Bondeno, allo Ial formazione professionale e orientamento al lavoro
Lezioni di ristorazione nei locali adibiti a cucina alla Sala 2000
Bondeno La nuova stagione della formazione professionale con Ial Emilia-Romagna si è aperta con l’inizio dell’anno, a Bondeno, all’insegna di una serie di corsi che sta incontrando buoni riscontri in termini di partecipazione. Si tratta di corsi che offrono – alle persone che sono alla ricerca di un’occupazione – la possibilità di farlo concretamente e nel modo migliore.
Nei giorni scorsi, la Sala 2000 di viale Giacomo Matteotti 10, a Bondeno, ha ospitato nei suoi locali adibiti a cucina un corso di ristorazione rivolto ad un’utenza inclusa nel programma “Gol” (Garanzia occupabilità lavoratori). «La Sala 2000, come la sede di Ial situata in via Goldoni – affermano il sindaco di Bondeno, Simone Saletti, e l’assessore alla Scuola, Francesca Aria Poltronieri – sono luoghi di formazione professionale che si rivolgono a vari target. La collaborazione con Ial sta consentendo a molte persone, dai giovani agli ultracinquantenni, di migliorare le proprie competenze informatiche, spendibili sul lavoro e nella vita quotidiana (come l’uso dello Spid, l’identità digitale, o la consultazione del Fascicolo sanitario elettronico)»: apprendimenti che sembrano banali ma che risultano fondamentali per chi non li possiede ancora.

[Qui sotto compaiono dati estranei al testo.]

Lemma aggregate_skills_combined_sum_witness :
  Forall (λ r, 0 ≤ score r) scenario_200B ∧
  entry_200B ∈ aggregate_skills scenario_200B ∧
  (combined entry_200B = driver entry_200B + programming entry_200B ∧
   ∃ ev,
     (∃ r, r ∈ scenario_200B ∧ run_key r = (team_id entry_200B, ev)) ∧
     is_max_or_zero (driver entry_200B)
       (scores_of (team_id entry_200B, ev) "driver" scenario_200B) ∧
     is_max_or_zero (programming entry_200B)
       (scores_of (team_id entry_200B, ev) "programming" scenario_200B)).
Proof.
  assert (Forall (λ r, 0 ≤ score r) scenario_200B) as H1.
  { apply (bool_decide_unpack _). vm_compute. exact I. }
  assert (entry_200B ∈ aggregate_skills scenario_200B) as H2.
  { apply (bool_decide_unpack _). vm_compute. exact I. }
  split; [exact H1|]. split; [exact H2|].
  exact (aggregate_skills_combined_sum scenario_200B entry_200B H1 H2).
Defined.

(** C2. The entry of a team comes from one of the team's (team, event)
    groups, and from that group alone: its team name and its event name are
    those of the first run of the group in the input, its driver and
    programming scores are the group's, and so is its combined score; no
    group of the team has a higher combined score, and every group of the
    team that was first met earlier in the input has a strictly lower one.
    Every team with a run has exactly one entry. *)
Theorem aggregate_skills_selects_best_event (runs : list run) (e : entry) :
  e ∈ aggregate_skills runs →
  (∃ ev a r0,
     first_pos (team_id e, ev) runs = Some a ∧
     runs !! a = Some r0 ∧
     run_key r0 = (team_id e, ev) ∧
     team_number e = team_label r0 ∧
     event_name e = event_label r0 ∧
     driver e = max0 (scores_of (team_id e, ev) "driver" runs) ∧
     programming e = max0 (scores_of (team_id e, ev) "programming" runs) ∧
     combined e = group_combined (team_id e, ev) runs ∧
     ∀ ev' b,
       first_pos (team_id e, ev') runs = Some b →
       group_combined (team_id e, ev') runs ≤ combined e ∧
       ((b < a)%nat → group_combined (team_id e, ev') runs < combined e)) ∧
  NoDup (team_id <$> aggregate_skills runs) ∧
  (∀ r, r ∈ runs → (run_key r).1 ∈ team_id <$> aggregate_skills runs).
Proof.
  intros (idx & i & [t ev] & g & -> & Hi & Hbest & Hok)%aggregate_entry.
  split; [|split; [apply leaderboard_teams_NoDup|apply leaderboard_has_team]].
  simpl in *. destruct Hok as (Ht & Hev & Hd & Hp). simpl in *.
  destruct (team_event_inv runs) as (Hnd & Hkeys & Hgok).
  assert (((team_event runs).*1) !! i = Some (t, ev)) as Hki.
  { by rewrite list_lookup_fmap, Hi. }
  assert (labels_ok runs ((t, ev), g)) as (a & r0 & Ha & Hr0 & Htn & Hen).
  { eapply (proj1 (Forall_forall _ _) (team_event_labels runs)).
    by eapply list_elem_of_lookup_2. }
  cbn [fst snd] in Ha, Htn, Hen.
  destruct (first_pos_lookup _ _ _ Ha) as (r0' & Hr0' & Hk0).
  assert (r0' = r0) as -> by congruence.
  rewrite Ht. exists ev, a, r0. unfold group_combined.
  split_and!; [done|done|done|done|done|done|done|by rewrite Hd, Hp|].
  intros ev' b Hb.
  assert ((t, ev') ∈ (team_event runs).*1) as Hin.
  { apply Hkeys, first_pos_is_Some. eauto. }
  apply list_elem_of_lookup_1 in Hin as [j Hkj].
  pose proof Hkj as Hj. rewrite list_lookup_fmap in Hj.
  apply fmap_Some in Hj as ([k' g'] & Hj & Hk'). simpl in Hk'. subst k'.
  assert (group_ok runs ((t, ev'), g')) as (Ht' & _ & Hd' & Hp').
  { eapply (proj1 (Forall_forall _ _) Hgok). by eapply list_elem_of_lookup_2. }
  simpl in *. destruct Hbest as (_ & _ & Hmax).
  destruct (Hmax j _ _ Hj) as [Hle Hlt]; [congruence|].
  unfold g_combined in *. rewrite <- Hd', <- Hp'. split; [done|].
  intros Hba. apply Hlt.
  destruct (decide (j < i)%nat) as [|Hge]; [done|]. exfalso.
  destruct (decide (j = i)) as [->|Hne].
  - assert (ev' = ev) as -> by congruence.
    assert (b = a) by congruence. lia.
  - destruct (team_event_order runs i j _ _ Hki Hkj) as (a' & b' & Ha' & Hb' & ?);
      [lia|].
    assert (a' = a) by congruence. assert (b' = b) by congruence. lia.
Qed.

Lemma aggregate_skills_selects_best_event_witness :
  entry_tie ∈ aggregate_skills scenario_tie ∧
  ((∃ ev a r0,
      first_pos (team_id entry_tie, ev) scenario_tie = Some a ∧
      scenario_tie !! a = Some r0 ∧
      run_key r0 = (team_id entry_tie, ev) ∧
      team_number entry_tie = team_label r0 ∧
      event_name entry_tie = event_label r0 ∧
      driver entry_tie
        = max0 (scores_of (team_id entry_tie, ev) "driver" scenario_tie) ∧
      programming entry_tie
        = max0 (scores_of (team_id entry_tie, ev) "programming" scenario_tie) ∧
      combined entry_tie = group_combined (team_id entry_tie, ev) scenario_tie ∧
      ∀ ev' b,
        first_pos (team_id entry_tie, ev') scenario_tie = Some b →
        group_combined (team_id entry_tie, ev') scenario_tie
          ≤ combined entry_tie ∧
        ((b < a)%nat →
         group_combined (team_id entry_tie, ev') scenario_tie
           < combined entry_tie)) ∧
   NoDup (team_id <$> aggregate_skills scenario_tie) ∧
   (∀ r, r ∈ scenario_tie →
      (run_key r).1 ∈ team_id <$> aggregate_skills scenario_tie)).
Proof.
  assert (entry_tie ∈ aggregate_skills scenario_tie) as H1.
  { apply (bool_decide_unpack _). vm_compute. exact I. }
  split; [exact H1|].
  exact (aggregate_skills_selects_best_event scenario_tie entry_tie H1).
Defined.

(** C3. The leaderboard is ordered by combined score, highest first, and
    among equal combined scores by programming score, highest first; entries
    that agree on both keep the order they had in [best_per_team.values()],
    the list handed to the sort; the entry at position [i] (from zero) has
    rank [i + 1]. *)
Theorem aggregate_skills_order_and_ranks (runs : list run) :
  let lb := aggregate_skills runs in
  let before := (best_per_team (team_event runs)).*2 in
  (∀ i j a b, lb !! i = Some a → lb !! j = Some b → (i < j)%nat →
     combined b < combined a ∨
     (combined b = combined a ∧ programming b ≤ programming a)) ∧
  unrank <$> lb ≡ₚ before ∧
  (∀ c p,
     filter (λ e, combined e = c ∧ programming e = p) (unrank <$> lb) =
     filter (λ e, combined e = c ∧ programming e = p) before) ∧
  (∀ i a, lb !! i = Some a → rank a = Some (Z.of_nat i + 1)).
Proof.
  intros lb before.
  assert (unrank <$> lb = sorted before) as Hun.
  { unfold lb, aggregate_skills. fold before.
    rewrite fmap_imap_set_rank by done.
    assert (Forall (λ b, unrank b = b) (sorted before)) as Hall.
    { rewrite sorted_perm. unfold before. apply Forall_fmap.
      destruct (best_per_team_inv (team_event runs)) as (_ & _ & Hok).
      eapply Forall_impl; [exact Hok|].
      intros [t b] Hb. by eapply best_ok_unranked. }
    induction Hall as [|b l Hb Hl IH]; csimpl; [done|]. by rewrite Hb, IH. }
  split_and!.
  - intros i j a b Ha Hb Hij. unfold lb, aggregate_skills in Ha, Hb.
    fold before in Ha, Hb. rewrite list_lookup_imap in Ha, Hb.
    apply fmap_Some in Ha as (a0 & Ha & ->).
    apply fmap_Some in Hb as (b0 & Hb & ->). simpl.
    assert (entry_le a0 b0) as Hle.
    { eapply (StronglySorted_lookup entry_le); [|exact Ha|exact Hb|exact Hij].
      apply Sorted_StronglySorted; [apply _|apply sorted_Sorted]. }
    unfold entry_le, key_le, sort_key in Hle. simpl in Hle. lia.
  - rewrite Hun. apply sorted_perm.
  - intros c p. rewrite Hun.
    rewrite !(list_filter_iff (λ e, combined e = c ∧ programming e = p)
                (λ e, sort_key e = (- c, - p))).
    + apply sorted_stable.
    + intros e. unfold sort_key. split; [intros [-> ->]; done|].
      intros [= ? ?]. lia.
    + intros e. unfold sort_key. split; [intros [-> ->]; done|].
      intros [= ? ?]. lia.
  - intros i a Ha. unfold lb, aggregate_skills in Ha.
    rewrite list_lookup_imap in Ha.
    by apply fmap_Some in Ha as (a0 & _ & ->).
Qed.
(** * A suffix-array text search tool: shallow embedding and verification

    The development follows the four source files of the repository:
    [util.py] (disk-backed arrays), [sort.py] (insertion sort, quicksort,
    partition, pivot strategies), [build_index.py] (position collector,
    external sorter, verifier) and [search_index.py] (binary search).

    Python containers are modelled as lists, Python integers used as array
    subscripts as [Z] (negative subscripts count from the end, as in
    Python), text offsets stored in the index as [N] (the index holds
    unsigned integers), and every function that can raise or loop returns
    in the [res] monad.  Loops written with [while] take a [fuel]
    argument; running out of it is the outcome [Raise OutOfFuel], and the
    theorems show how much fuel is enough.  The recursion of quicksort
    runs on the interpreter's stack: it takes the [depth] the recursion
    limit leaves, and a call beyond it raises [RecursionError]. *)

From Stdlib Require Import ZArith NArith Lia Bool List Permutation Sorted.
From Stdlib Require Import Strings.Byte.
From stdpp Require Import base list.

Local Open Scope Z_scope.

(** ** util.py *)

Module Util.

(** Outcomes of a Python call that does not return normally. *)
Inductive exn : Type :=
| IndexError
| TypeError
| ValueError
| OverflowError
| RecursionError
| SystemExit (errs : nat)
| OutOfFuel.

Inductive res (X : Type) : Type :=
| Ok (x : X)
| Raise (e : exn).
Arguments Ok {X} x.
Arguments Raise {X} e.

(** Sequencing: the first call that raises ends the computation. *)
Definition bind {X Y} (m : res X) (k : X → res Y) : res Y :=
  match m with
  | Ok x => k x
  | Raise e => Raise e
  end.

Notation "'let*' x ':=' m 'in' k" := (bind m (fun x => k))
  (at level 10, x name, m at level 100, k at level 200).
Notation "'let*' ' p ':=' m 'in' k" := (bind m (fun x => match x with p => k end))
  (at level 10, p pattern, m at level 100, k at level 200).

(** Python's short-circuit [a and b] and [a or b] on comparisons. *)
Definition and_then (a b : res bool) : res bool :=
  let* x := a in if x then b else Ok false.
Definition or_else (a b : res bool) : res bool :=
  let* x := a in if x then Ok true else b.
(** * website/producer.py: a thread-safe fan-out producer

    A shallow embedding of [ProducerBase], [SimpleQueueProducer] and
    [NewsProducer], and the properties of the registry (registration,
    broadcast, poison) and of the worker loop ([run], [join],
    [generate_news]).

    Conventions.
    - A Python object is named by a [handle]; the registry's list
      [self.queues] holds handles, and the queue objects live in a heap, so
      that a queue registered twice is one object reached twice.
    - Every method of [ProducerBase] runs its body inside [with self.mutex],
      so the calls of all threads are serialised: a run of the system is a
      sequence of atomic calls.  The states of the model are the states in
      which the mutex is free.
    - A call ends in one of three ways: it returns, it raises, or it never
      returns (an insertion that waits for room in a full queue, with the
      mutex still held). *)

From Stdlib Require Import ZArith List Lia Bool Sorting.Sorted.
From stdpp Require Import gmap strings list pretty.

Local Open Scope Z_scope.

(** ** Python values *)

(** The identity of a Python object. *)
Definition handle := nat.

(** The dict literal built by [generate_news]: five fixed keys. *)
Record news := News {
  content : string;
  date : string;
  headline : string;
  icon : string;
  source : string
}.

(** What travels through the queues: [None] (the poison item), the news
    dicts of the worker, and integers as a stand-in for any other payload. *)
Inductive item :=
| PyNone
| PyInt (n : Z)
| PyNews (d : news).

Inductive exn :=
| Full            (* queue.Full *)
| ValueError      (* list.remove(x): x not in list; put with a negative timeout *)
| AttributeError. (* the registered object has no [put] *)

(** ** The subscriber queue: Python's [queue.Queue]

    [SimpleQueueProducer] is "a producer for the Queue implementation".  The
    class is the standard library's; what follows is its [put], with
    [maxsize <= 0] meaning unbounded.  No consumer thread is part of the
    model, so the items of a queue are all the items it has received, and a
    put that waits for a free slot waits for ever. *)

Record Queue := MkQueue {
  maxsize : Z;
  items : list item
}.

Inductive put_result (A : Type) :=
| PutOk (a : A)
| PutRaise (e : exn)
| PutWait.
Arguments PutOk {A} a.
Arguments PutRaise {A} e.
Arguments PutWait {A}.

Definition Queue_qsize (q : Queue) : Z := Z.of_nat (length (items q)).

Definition Queue_append (x : item) (q : Queue) : Queue :=
  {| maxsize := maxsize q; items := items q ++ [x] |}.

(** [Queue.put(item, block, timeout)] *)
Definition Queue_put (x : item) (block : bool) (timeout : option Z) (q : Queue)
  : put_result Queue :=
  if 0 <? maxsize q then
    if negb block then
      if maxsize q <=? Queue_qsize q then PutRaise Full
      else PutOk (Queue_append x q)
    else
      match timeout with
      | None =>
          if maxsize q <=? Queue_qsize q then PutWait
          else PutOk (Queue_append x q)
      | Some t =>
          if t <? 0 then PutRaise ValueError
          else if maxsize q <=? Queue_qsize q then PutRaise Full
          else PutOk (Queue_append x q)
      end
  else PutOk (Queue_append x q).

(** ** The state of a producer *)

(** How one insertion attempt ended. *)
Inductive put_tag :=
| Delivered
| Failed (e : exn)
| Stuck.

(** The observable history of a producer, oldest event first.  A broadcast
    is numbered by the count of broadcasts before it. *)
Inductive event :=
| EvProduce (k : nat) (x : item) (qs : list handle)
    (* produce(x) took the mutex with [qs] registered *)
| EvPoison (k : nat) (qs : list handle)
    (* poison() took the mutex with [qs] registered *)
| EvPut (k : nat) (q : handle) (x : item) (r : put_tag)
    (* broadcast [k] called _put(x, q) *)
| EvTick (n : nat)
    (* the worker read queue_count = n at the top of a tick *)
| EvLog (level msg : string).
    (* _log(level, msg) *)

Record state := State {
  queues : list handle;          (* self.queues *)
  heap : gmap handle Queue;      (* the queue objects *)
  history : list event
}.

Definition set_queues (l : list handle) (s : state) : state :=
  {| queues := l; heap := heap s; history := history s |}.

Definition set_heap (h : gmap handle Queue) (s : state) : state :=
  {| queues := queues s; heap := h; history := history s |}.

Definition record (e : event) (s : state) : state :=
  {| queues := queues s; heap := heap s; history := history s ++ [e] |}.

(** ProducerBase.__init__ *)
Definition init (h : gmap handle Queue) : state :=
  {| queues := []; heap := h; history := [] |}.

Definition is_broadcast (e : event) : bool :=
  match e with
  | EvProduce _ _ _ | EvPoison _ _ => true
  | _ => false
  end.

Definition is_produce (e : event) : bool :=
  match e with EvProduce _ _ _ => true | _ => false end.

Definition is_poison (e : event) : bool :=
  match e with EvPoison _ _ => true | _ => false end.

(** The number of broadcasts so far. *)
Definition ncalls (l : list event) : nat := length (List.filter is_broadcast l).

(** The end of a call. *)
Inductive outcome (A : Type) :=
| Return (a : A) (s : state)
| Raise (e : exn) (s : state)
| Blocks (s : state).
Arguments Return {A} a s.
Arguments Raise {A} e s.
Arguments Blocks {A} s.

Definition final {A} (o : outcome A) : state :=
  match o with
  | Return _ s | Raise _ s | Blocks s => s
  end.

(** [list.remove(x)]: drop the first element equal to [x]; [None] stands for
    the ValueError raised when there is none. *)
Fixpoint list_remove (x : handle) (l : list handle) : option (list handle) :=
  match l with
  | [] => None
  | y :: l' =>
      if decide (y = x) then Some l'
      else match list_remove x l' with
           | Some r => Some (y :: r)
           | None => None
           end
  end.

(** ** ProducerBase *)

Section ProducerBase.

(** The abstract method [_put(self, item, queue)]. *)
Variable _put : item -> handle -> gmap handle Queue -> put_result (gmap handle Queue).

Definition add_queue (queue : handle) (s : state) : outcome unit :=
  Return tt (set_queues (queues s ++ [queue]) s).

Definition remove_queue (queue : handle) (s : state) : outcome unit :=
  match list_remove queue (queues s) with
  | Some l => Return tt (set_queues l s)
  | None => Raise ValueError s
  end.

Definition queue_count (s : state) : outcome nat :=
  Return (length (queues s)) s.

«In prospettiva – prosegue il primo cittadino matildeo –, accanto ai corsi di ristorazione o informatica, puntiamo ad avere nuovamente presenti a Bondeno corsi di meccanica, meccatronica e di saldatura 4.0, che sono particolarmente richiesti dalle aziende del nostro territorio». In quanto a Ial, il partner principale della formazione sul territorio, la parola passa al direttore. «Il nostro progetto si occupa di riqualificazione e orientamento al lavoro di persone che rischiano, viceversa, di rimanere inoccupate. Nello specifico il corso della sala 2000 – spiega il direttore di Ial Emilia-Romagna, Davide Bergonzini – è mirato a fornire elementi culturali e pratici relativamente all’ambito della ristorazione».
Le attività
Nello specifico, «Il corso di sala 2000, che si compone di 70 ore con formazione sul campo seguita dallo chef Nicola Ferrari, presenta anche una parte teorica con lezioni sull’Haccp e sulla sicurezza del lavoro», aggiunge Bergonzini. Si tratta di opportunità importanti, che possono garantire riqualificazione e occupazione a persone che, per vari motivi, non lavorano o potrebbero rischiare di rimanere disoccupate. La buona partecipazione della cittadinanza dimostra la necessità, per il territorio, di progetti di supporto come la formazione professionale di Ial.